Hillary Rodham Clinton does not look as if she is having fun. No matter what message she wants to deliver, reporters insist on peppering her with questions about her email server and, if not her email, then what she thinks of Donald Trump.
With congressional investigations droning on and the conservative media chewing on the issue like a pack of pit bulls, the brouhaha inspired by Clinton’s handling of her public and private email during her service as secretary of State threatens to be a nagging distraction throughout the presidential campaign. Not unlike the kerfuffle over the firing of a few White House travel office employees in the opening months of Bill Clinton’s first term as president — Travelgate! — the email controversy falls far short of high crimes and misdemeanors once you dig into the details, but the murk of tedious technical issues and bureaucratic rules and regulations just enables those on the right who have built themselves lucrative careers by concocting lurid conspiracy theories about the Clintons. They do not have to prove anything, they only have to raise doubts in the minds of voters who do not take the time to separate facts from aggressively partisan gasbaggery.

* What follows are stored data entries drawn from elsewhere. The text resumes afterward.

(* ===== verification/SubprocessSpec.v ===== *)
(** What subprocesses promise: a pid is used only while it is the child's, a
    child is waited for exactly once, and the handlers neither block nor touch
    what is gone. *)
From S2P Require Import Prelude Errors Lua Vm FiberOps SpawnArgs SpawnChild Subprocess.
#[local] Open Scope Z_scope.

(** * Pids *)
Lemma process_of_some n m id :
  process_of n m = Some id → ∃ l, m !! id = Some (RunningProcess n l).
Proof.
  unfold process_of. destruct (list_find _ _) as [[i [id' [n' l]]]|] eqn:E; [|done].
  intros [= <-]. apply list_find_Some in E as (Hin & Hp & _). simpl in Hp. subst n'.
  exists l. apply elem_of_map_to_list. by eapply list_elem_of_lookup_2.
Qed.

Lemma process_of_none n m id l :
  process_of n m = None → m !! id ≠ Some (RunningProcess n l).
Proof.
  unfold process_of. destruct (list_find _ _) as [[i x]|] eqn:E; [done|].
  intros _ Hm. rewrite list_find_None, Forall_forall in E.
  apply (E (id, RunningProcess n l)); [|done]. by apply elem_of_map_to_list.
Qed.

Section spec.
Context `{LuaApi} `{ProcessRights}.
(** The values of the userdata that do not hold descriptors. *)
Inductive value_userdata : Set :=
| UIpAddress (a : ip_address)
| UPath (p : bytes)
| UCapabilities.                (* [linux_capabilities_mt_key] *)

(** [send_with_fds_op::file_descriptor_lock]. *)
Record file_descriptor_lock : Set := Lock {
  reference : loc;
  lock_value : Z;
}.

(** What an operation does, with the fields its handler uses: a transfer gives
    the number of octets, and who sent them if [from]; [eof] is set where no
    octets are the end of a stream. *)
Inductive action : Set :=
| Connect
| Wait
| Accept (peer : io_class)
| Transfer (reading from eof : bool)
| ReceiveWithFds (maxfds : Z) (skip_eof_detection is_receive_from : bool)
| SendWithFds (fds : list file_descriptor_lock) (remote_endpoint : bytes).

(** Who sent a datagram. *)
Inductive endpoint : Set :=
| IpEndpoint (a : ip_address) (port : Z)
| LocalEndpoint (path : bytes).

(** What a handler is called with: an error, or nothing, the number of octets,
    the sender, the peer that was accepted. *)
Record completion : Set := Completion {
  completion_ec : option error_code;
  bytes_transferred : Z;
  remote_sender : option endpoint;
  peer : Z;
}.
Definition operation_aborted : error_code :=
  Basic_code Asio.basic_errors.operation_aborted.

Inductive progress : Set := Pending | Completed (c : completion).

(** An operation in flight, by the fiber that waits for it: the object and its
    class, whose handler it has, the range of a buffer its [shared_ptr] keeps, the
    cancellation slot. *)
Record io_op : Set := IoOp {
  op_object : loc;
  op_class : io_class;
  op_action : action;
  op_buffer : option (loc * Z);
  op_size : Z;
  op_slot : option loc;
  op_progress : progress;
}.
Definition set_progress (p : progress) (op : io_op) : io_op :=
  IoOp (op_object op) (op_class op) (op_action op) (op_buffer op) (op_size op) (op_slot op) p.
(** The handler is called with an error; a sender it was not told is the value
    endpoints are made with. *)
Definition no_sender (op : io_op) : option endpoint :=
  match op_action op with
  | Transfer _ true _ =>
      Some (if decide (op_class op = udp_socket) then IpEndpoint (V4 0) 0
            else LocalEndpoint [])
  | _ => None
  end.
Definition failed (op : io_op) (ec : error_code) : completion :=
  Completion (Some ec) 0 (no_sender op) INVALID_FILE_DESCRIPTOR.
Definition is_pending (op : io_op) : bool :=
  match op_progress op with Pending => true | Completed _ => false end.

(** What objects ask of the kernel, besides opening and closing. *)
Inductive request : Set :=
| RBind (ep : endpoint)
| RListen (backlog : option Z)             (* none: [max_listen_connections] *)
| RShutdown (what : nat)
| RDisconnect
| RConnect (ep : endpoint)
| RSendTo (ep : endpoint)
| RCapSet
| RWrite (data : bytes)
| RSendmsg (data : bytes) (files : list (option nat)) (remote_endpoint : bytes).

(** The state: a VM, its byte spans, tables and userdata; the operations; the
    table of descriptors of the process, which gives the open file of each; what
    was asked of the kernel, and on which descriptor. *)
Record io_state : Set := IoState {
  vm : vm_context;
  memory : ByteSpan.store;
  lua_tables : gmap loc table;
  values : gmap loc value_userdata;
  handles : gmap loc file_descriptor_handle;
  io_objects : gmap loc io_object;
  ops : gmap loc io_op;
  descriptors : gmap Z nat;
  requests : list (Z * request);
}.

Definition with_vm (f : vm_context → vm_context) (st : io_state) : io_state :=
  IoState (f (vm st)) (memory st) (lua_tables st) (values st) (handles st) (io_objects st)
    (ops st) (descriptors st) (requests st).
Definition with_memory (f : ByteSpan.store → ByteSpan.store) (st : io_state) : io_state :=
  IoState (vm st) (f (memory st)) (lua_tables st) (values st) (handles st) (io_objects st)
    (ops st) (descriptors st) (requests st).
Definition with_tables (f : gmap loc table → gmap loc table) (st : io_state) : io_state :=
  IoState (vm st) (memory st) (f (lua_tables st)) (values st) (handles st) (io_objects st)
    (ops st) (descriptors st) (requests st).
Definition with_values (f : gmap loc value_userdata → gmap loc value_userdata)
    (st : io_state) : io_state :=
  IoState (vm st) (memory st) (lua_tables st) (f (values st)) (handles st) (io_objects st)
    (ops st) (descriptors st) (requests st).
Definition with_handles (f : gmap loc file_descriptor_handle → gmap loc file_descriptor_handle)
    (st : io_state) : io_state :=
  IoState (vm st) (memory st) (lua_tables st) (values st) (f (handles st)) (io_objects st)
    (ops st) (descriptors st) (requests st).
Definition with_objects (f : gmap loc io_object → gmap loc io_object) (st : io_state) :
    io_state :=
  IoState (vm st) (memory st) (lua_tables st) (values st) (handles st) (f (io_objects st))
    (ops st) (descriptors st) (requests st).
Definition with_ops (f : gmap loc io_op → gmap loc io_op) (st : io_state) : io_state :=
  IoState (vm st) (memory st) (lua_tables st) (values st) (handles st) (io_objects st)
    (f (ops st)) (descriptors st) (requests st).
Definition with_descriptors (f : gmap Z nat → gmap Z nat) (st : io_state) : io_state :=
  IoState (vm st) (memory st) (lua_tables st) (values st) (handles st) (io_objects st)
    (ops st) (f (descriptors st)) (requests st).
Definition with_requests (f : list (Z * request) → list (Z * request)) (st : io_state) :
    io_state :=
  IoState (vm st) (memory st) (lua_tables st) (values st) (handles st) (io_objects st)
    (ops st) (descriptors st) (f (requests st)).
(* ===== verification/IoSteps.v ===== *)
(** The steps of a VM that does I/O: calls of the running fiber, the reactor, the
    tasks of the strand, interruptions, finalizers, the end of the VM, and what
    the rest of the process does to its table of descriptors. *)
From S2P Require Import Prelude Errors Lua LuaTable ByteSpan ByteSpanFacts Vm FiberOps.
From S2P Require Import SpawnArgs Io IoObjects IoOperations.
#[local] Open Scope Z_scope.

(** * Calls *)
Inductive io_call : Type :=
| CallFdClose
| CallFdDup (newfd : Z + Z)
| CallFdCapGet (r : option Z)
| CallFdCapSet (r : option Z)
| CallNew (c : io_class)
| CallNewFrom (c : io_class) (r : option error_code)
| CallPair (c1 c2 : io_class) (r : error_code + (Z * nat) * (Z * nat))
| CallOpen (c : io_class) (r : error_code + Z * nat)
| CallIpOpen (c : io_class) (r : ip_version → error_code + Z * nat)
| CallFileOpen (c : io_class) (r : bytes → Z → error_code + Z * nat)
| CallSerialOpen (fd : bytes → Z + Z * nat) (r : option error_code)
| CallAssign (c : io_class) (r : option error_code)
| CallIpAssign (c : io_class) (r : option error_code)
| CallClose (c : io_class) (r : option error_code)
| CallCancel (c : io_class) (r : option error_code)
| CallRelease (c : io_class) (checked : bool) (r : option error_code)
| CallSerialRelease (newfd : Z + Z) (r : option error_code)
| CallPtyPair (master : Z + Z * nat) (grant unlock name : option Z) (slave : Z + Z * nat)
    (r : option error_code)
| CallIpBind (c : io_class) (r : option error_code)
| CallPathBind (c : io_class) (r : option error_code)
| CallListen (c : io_class) (r : option error_code)
| CallShutdown (c : io_class) (r : option error_code)
| CallDisconnect (c : io_class) (r : option Z)
| CallIoControl (c : io_class) (r : error_code + Z)
| CallIsOpen
| CallEndpointAddress (r : error_code + endpoint)
| CallEndpointPort (r : error_code + endpoint)
| CallSome (c : io_class) (reading : bool)
| CallPipeSome (c : io_class) (reading : bool)
| CallSomeAt (c : io_class) (reading : bool)
| CallTcpTransfer (reading : bool)
| CallPacket (c : io_class) (reading from : bool)
| CallUdpSendTo
| CallUnixSendTo
| CallIpConnect (c : io_class) (r : error_code + Z * nat)
| CallPathConnect (c : io_class) (r : error_code + Z * nat)
| CallAccept (c peer : io_class)
| CallTcpWait
| CallReceiveWithFds (c : io_class) (skip_eof is_from : bool)
| CallSendWithFds (c : io_class)
| CallSendToWithFds.

Section steps.
Context `{LuaApi} `{MakeAddress} `{LocalPaths}.

Definition call (c : io_call) (L : lua_args) (st : io_state) : io_state * answer :=
  match c with
  | CallFdClose => file_descriptor_close L st
  | CallFdDup newfd => file_descriptor_dup newfd L st
  | CallFdCapGet r => file_descriptor_cap_get r L st
  | CallFdCapSet r => file_descriptor_cap_set r L st
  | CallNew c => object_new c st
  | CallNewFrom c r => object_new_from c r L st
  | CallPair c1 c2 r => object_pair c1 c2 r st
  | CallOpen c r => object_open c r L st
  | CallIpOpen c r => ip_open c r L st
  | CallFileOpen c r => file_open c r L st
  | CallSerialOpen fd r => serial_port_open fd r L st
  | CallAssign c r => object_assign c 2 r L st
  | CallIpAssign c r => ip_assign c r L st
  | CallClose c r => object_close c r L st
  | CallCancel c r => object_cancel c r L st
  | CallRelease c checked r => object_release c checked r L st
  | CallSerialRelease newfd r => serial_port_release newfd r L st
  | CallPtyPair master grant unlock name slave r =>
      serial_ptypair master grant unlock name slave r st
  | CallIpBind c r => ip_bind c r L st
  | CallPathBind c r => path_bind c r L st
  | CallListen c r => object_listen c r L st
  | CallShutdown c r => object_shutdown c r L st
  | CallDisconnect c r => object_disconnect c r L st
  | CallIoControl c r => object_io_control c r L st
  | CallIsOpen => (st, object_is_open L st)
  | CallEndpointAddress r => push_endpoint_address r st
  | CallEndpointPort r => push_endpoint_port r st
  | CallSome c reading => object_some c reading L st
  | CallPipeSome c reading => pipe_some c reading L st
  | CallSomeAt c reading => object_some_at c reading L st
  | CallTcpTransfer reading => tcp_transfer reading L st
  | CallPacket c reading from => packet_transfer c reading from L st
  | CallUdpSendTo => udp_send_to L st
  | CallUnixSendTo => unix_send_to L st
  | CallIpConnect c r => ip_connect c r L st
  | CallPathConnect c r => path_connect c r L st
  | CallAccept c peer => object_accept c peer L st
  | CallTcpWait => tcp_wait L st
  | CallReceiveWithFds c skip_eof is_from => receive_with_fds c skip_eof is_from L st
  | CallSendWithFds c => send_with_fds c L st
  | CallSendToWithFds => send_to_with_fds L st
  end.

(** What is documented of the answers a call gets: a descriptor that the kernel
    gives is new; an object that is open does not get another one; one that is
    not open has none to release. *)
Definition target (L : lua_args) : loc :=
  match arg L 1 with Some (LUserdata u) => u | _ => 0%nat end.
Definition fd_allowed (r : Z + Z * nat) (st : io_state) : Prop :=
  match r with inl _ => True | inr fd => install_allowed fd st end.

Definition call_allowed (c : io_call) (L : lua_args) (st : io_state) : Prop :=
  match c with
  | CallFdDup newfd => dup_allowed newfd st
  | CallPair _ _ (inr (fd1, fd2)) =>
      install_allowed fd1 st ∧ install_allowed fd2 st ∧ fd1.1 ≠ fd2.1
  | CallOpen _ r => open_allowed (target L) r st
  | CallIpOpen _ r => ∀ p, open_allowed (target L) (r p) st
  | CallFileOpen _ r => ∀ p flags, open_allowed (target L) (r p flags) st
  | CallSerialOpen fd r =>
      (∀ p, fd_allowed (fd p) st) ∧ assign_allowed (target L) r st
  | CallAssign _ r | CallIpAssign _ r => assign_allowed (target L) r st
  | CallRelease _ _ r => release_allowed (target L) r st
  | CallSerialRelease newfd _ => dup_allowed newfd st
  | CallPtyPair master _ _ _ slave _ =>
      fd_allowed master st ∧ fd_allowed slave st ∧
      ∀ m s, master = inr m → slave = inr s → m.1 ≠ s.1
  | CallIpConnect _ r | CallPathConnect _ r => ∀ fd, r = inr fd → install_allowed fd st
  | CallReceiveWithFds c _ _ | CallSendWithFds c => is_socket c = true
  | _ => True
  end.

(** [lua_yield] leaves the fiber suspended. *)
Definition suspend (a : answer) (st : io_state) : io_state :=
  match a with
  | Yield => with_vm (λ vm, set_thread (current_fiber_ vm) CoSuspended vm) st
  | _ => st
  end.

(** * The reactor *)
Inductive reactor_answer : Set :=
| RFailed (ec : error_code)
| RReady
| RRead (data : bytes) (sender : option endpoint)
| RWritten (n : Z)
| RAccepted (fd : Z * nat).

Definition succeeded (n : Z) (s : option endpoint) (peer : Z) : completion :=
  Completion None n s peer.

(** A pending operation completes. *)
Definition reactor (f : loc) (a : reactor_answer) (st : io_state) : option io_state :=
  op ← ops st !! f;
  if is_pending op then
    match op_action op, a with
    | _, RFailed ec => Some (complete f (failed op ec) st)
    | (Connect | Wait | ReceiveWithFds _ _ _ | SendWithFds _ _), RReady =>
        Some (complete f (succeeded 0 None INVALID_FILE_DESCRIPTOR) st)
    | Transfer true _ _, RRead data sender =>
        st ← write_buffer op data st;
        Some (complete f (succeeded (length data) sender INVALID_FILE_DESCRIPTOR) st)
    | Transfer false _ _, RWritten n =>
        data ← read_buffer op st;
        o ← io_objects st !! op_object op;
        Some (complete f (succeeded n None INVALID_FILE_DESCRIPTOR)
          (with_requests (λ l, l ++ [(native_handle o, RWrite (take (Z.to_nat n) data))]) st))
    | Accept _, RAccepted fd =>
        Some (complete f (succeeded 0 None fd.1) (install fd st))
    | _, _ => None
    end
  else None.

Definition reactor_allowed (f : loc) (a : reactor_answer) (st : io_state) : Prop :=
  match a with
  | RRead data _ =>
      Forall is_byte data ∧ ∀ op, ops st !! f = Some op → length data ≤ op_size op
  | RWritten n => ∀ op, ops st !! f = Some op → 0 ≤ n ≤ op_size op
  | RAccepted fd => install_allowed fd st
  | _ => True
  end.

(** * Tasks *)
Definition run_task (k : kernel_answer) (st : io_state) : option io_state :=
  match strand (vm st) with
  | [] => None
  | FiberResume f opts :: q =>
      let st := with_vm (with_strand (λ _, q)) st in
      match ops st !! f with
      | Some op =>
          match op_progress op with
          | Completed c => on_completion f op c k (with_ops (delete f) st)
          | Pending => None
          end
      | None => vm' ← Vm.fiber_resume f opts (vm st); Some (with_vm (λ _, vm') st)
      end
  end.

(** [recvmsg] writes at most the buffer's size and opens the descriptors its
    control messages name. *)
Definition kernel_allowed (k : kernel_answer) (st : io_state) : Prop :=
  match recvmsg_result k with
  | Received data _ _ _ control opened =>
      Forall is_byte data ∧
      (∀ f opts q op, strand (vm st) = FiberResume f opts :: q → ops st !! f = Some op →
         length data ≤ op_size op) ∧
      (control ≫= rights) = opened.*1 ∧ NoDup opened.*1 ∧
      Forall (λ fd, install_allowed fd st) opened
  | _ => True
  end.

(** * Interruption *)
Definition interrupt (L : lua_args) (st : io_state) : io_state * answer :=
  let '(vm', a) := fiber_interrupt L (vm st) in
  let st' := with_vm (λ _, vm') st in
  match called_interrupter L (vm st) with
  | Some (IEmitSignal s) => (abort_ops (on_slot s) st', a)
  | Some (ICancel u) => (abort_ops (on_object u) st', a)
  | _ => (st', a)
  end.
Definition about_io (i : option interrupter_t) : Prop :=
  match i with
  | Some (IEmitSignal _) | Some (ICancel _) | Some (ITimer _) | Some (ISubprocess _) | None => True
  | Some (ICond _ _) | Some (IFuture _ _) | Some (IJoin _ _ _) => False
  end.

(** * The end of the VM: every userdata is destroyed. *)
Definition close_vm (st : io_state) : io_state :=
  let st := with_vm close st in
  let st := foldr file_descriptor_mt_gc st (elements (dom (handles st))) in
  foldr asio_destroy st (elements (dom (io_objects st))).

(** * Who owns which descriptor *)

(** What a map's values hold, all together. *)
Definition all_of {A} (g : A → list Z) (m : gmap loc A) : list Z :=
  map_to_list m ≫= λ x, g x.2.

Definition valid_fd (n : Z) : list Z :=
  if decide (n = INVALID_FILE_DESCRIPTOR) then [] else [n].
Definition handle_fds (x : file_descriptor_handle) : list Z :=
  if has_metatable x then valid_fd (value x) else [].
Definition object_fds (o : io_object) : list Z := valid_fd (native_handle o).
Definition locked_fds (op : io_op) : list Z :=
  match op_action op with SendWithFds fds _ => lock_value <$> fds | _ => [] end.
Definition peer_fds (op : io_op) : list Z :=
  match op_progress op with Completed c => valid_fd (peer c) | Pending => [] end.

(** The descriptors of the VM: of its handles, its objects, the messages it is
    sending, the connections it is accepting. *)
Definition owned (st : io_state) : list Z :=
  all_of handle_fds (handles st) ++ all_of object_fds (io_objects st) ++
  all_of locked_fds (ops st) ++ all_of peer_fds (ops st).

(** Those of the rest of the process. *)
Definition unowned (st : io_state) (n : Z) (file : nat) : Prop :=
  descriptors st !! n = Some file ∧ n ∉ owned st.

(** * Steps *)
Definition locked (h : loc) (st : io_state) : Prop :=
  ∃ f op fds ep, ops st !! f = Some op ∧ op_action op = SendWithFds fds ep ∧ locked_by h fds.

(** What the other modules do to the VM: they spawn and end fibers, suspend the
    running one, set rows of the table of fibers, post tasks; fibers that wait for
    an operation are left to it. *)
Definition other_modules (st : io_state) (v : vm_context) : Prop :=
  valid_ (vm st) = true ∧ valid_ v = true ∧ (next_loc (vm st) ≤ next_loc v)%nat ∧
  (∀ f, is_Some (ops st !! f) → threads v !! f = threads (vm st) !! f) ∧
  (∃ q, strand v = strand (vm st) ++ q ∧ ∀ t, t ∈ q → ops st !! task_fiber t = None) ∧
  NoDup (task_fiber <$> strand v) ∧ (∀ f, f ∈ task_fiber <$> strand v → ¬ running v f).

(** When [pinned], the program keeps a reference to the handles of a message as
    long as it is being sent.  A collected userdata is not that of an operation in
    flight, which the stack of the waiting fiber refers to. *)
Inductive io_step (pinned : bool) : io_state → io_state → Prop :=
| step_call c L st st' a :
    valid_ (vm st) = true → running (vm st) (current_fiber_ (vm st)) →
    call_allowed c L st → call c L st = (st', a) → a ≠ Stuck →
    io_step pinned st (suspend a st')
| step_other v st : other_modules st v → io_step pinned st (with_vm (λ _, v) st)
| step_memory m st :           (* the fiber uses byte spans, or tables *)
    wf m → grows (memory st) m → io_step pinned st (with_memory (λ _, m) st)
| step_tables t st : io_step pinned st (with_tables (λ _, t) st)
| step_interrupt L st st' a :
    valid_ (vm st) = true → about_io (called_interrupter L (vm st)) →
    interrupt L st = (st', a) → io_step pinned st st'
| step_reactor f a st st' :
    reactor_allowed f a st → reactor f a st = Some st' → io_step pinned st st'
| step_run k st st' :
    (∀ g, ¬ running (vm st) g) → kernel_allowed k st → run_task k st = Some st' →
    io_step pinned st st'
| step_gc_handle h st :
    (pinned = true → ¬ locked h st) → io_step pinned st (file_descriptor_mt_gc h st)
| step_gc_object u st :
    (∀ f op, ops st !! f = Some op → op_object op ≠ u) →
    io_step pinned st (asio_destroy u st)
| step_close st :
    (∀ g, ¬ running (vm st) g) → valid_ (vm st) = true → io_step pinned st (close_vm st).

(** The rest of the process opens and closes descriptors of its own. *)
Inductive stranger_step : io_state → io_state → Prop :=
| stranger_open fd st : install_allowed fd st → stranger_step st (install fd st)
| stranger_close n st : n ∉ owned st → stranger_step st (sys_close n st).

Definition any_step (pinned : bool) (st st' : io_state) : Prop :=
  io_step pinned st st' ∨ stranger_step st st'.
Definition reachable (pinned : bool) : io_state → io_state → Prop := rtc (any_step pinned).
End steps.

The latest to join this game is Meghan McCain, Arizona Sen. John McCain’s daughter. Using her dad’s fame and the lovely blond hair she inherited from her mother, the young McCain has turned herself into what is vaguely described as “a media personality.” McCain is a more zaftig version of the many interchangeable blond hotties that Fox News impresario Roger Ailes has assembled to deliver the Republican spin on his cable channel. No surprise then that McCain appeared on Fox last Wednesday to opine that the Clinton email server problem “could be our generation’s Watergate.” McCain also offered a harsh assessment of the attire the former first lady chose to wear at her most recent news conference. "She looks like she’s in a prison jumpsuit,” McCain said. “It’s all orange.”
Hillary Clinton knows something about Watergate; she was a junior member of the House Judiciary Committee’s legal staff that conducted the impeachment probe of President Richard Nixon. She also knows that she will forever be the target of enemies who want to ensnare her and Bill in a Watergate-level scandal. The closest these Clinton antagonists have come to success was when they uncovered Monica Lewinsky’s semen-stained blue dress. That led to Bill Clinton’s impeachment, but also to the voters pummeling Republican congressional candidates for their overreach.
The majority of voters have never bought into the scandalmongering. Like Bill, Hillary can get the best of her foes simply by winning an election, even if she cannot get rid of them.
One plus for the Clinton campaign, so far, is that Bill has not created any problems for his wife. The revelation of a phone call between him and Donald Trump was the only recent event that got him into the headlines. In the call, supposedly, Bill encouraged Donald to run for the Republican presidential nomination. If that is true, he did Hillary a favor. The GOP contest has been wildly disrupted ever since Trump entered the race and shot to frontrunner status.
And, although comedians and cartoonists cannot resist making suggestive jokes about Bill’s randy past — as I have done with today’s cartoon — it is likely that the Clintonian bimbo eruptions have gone dormant. These days, the ex-president appears not to have the energy for chasing skirts, even if the interest is still there. The guy looks distinctly older and, in interviews, comes across as less sharp and quick than in 2008 when he made what was, arguably, the best speech at the Democratic National Convention.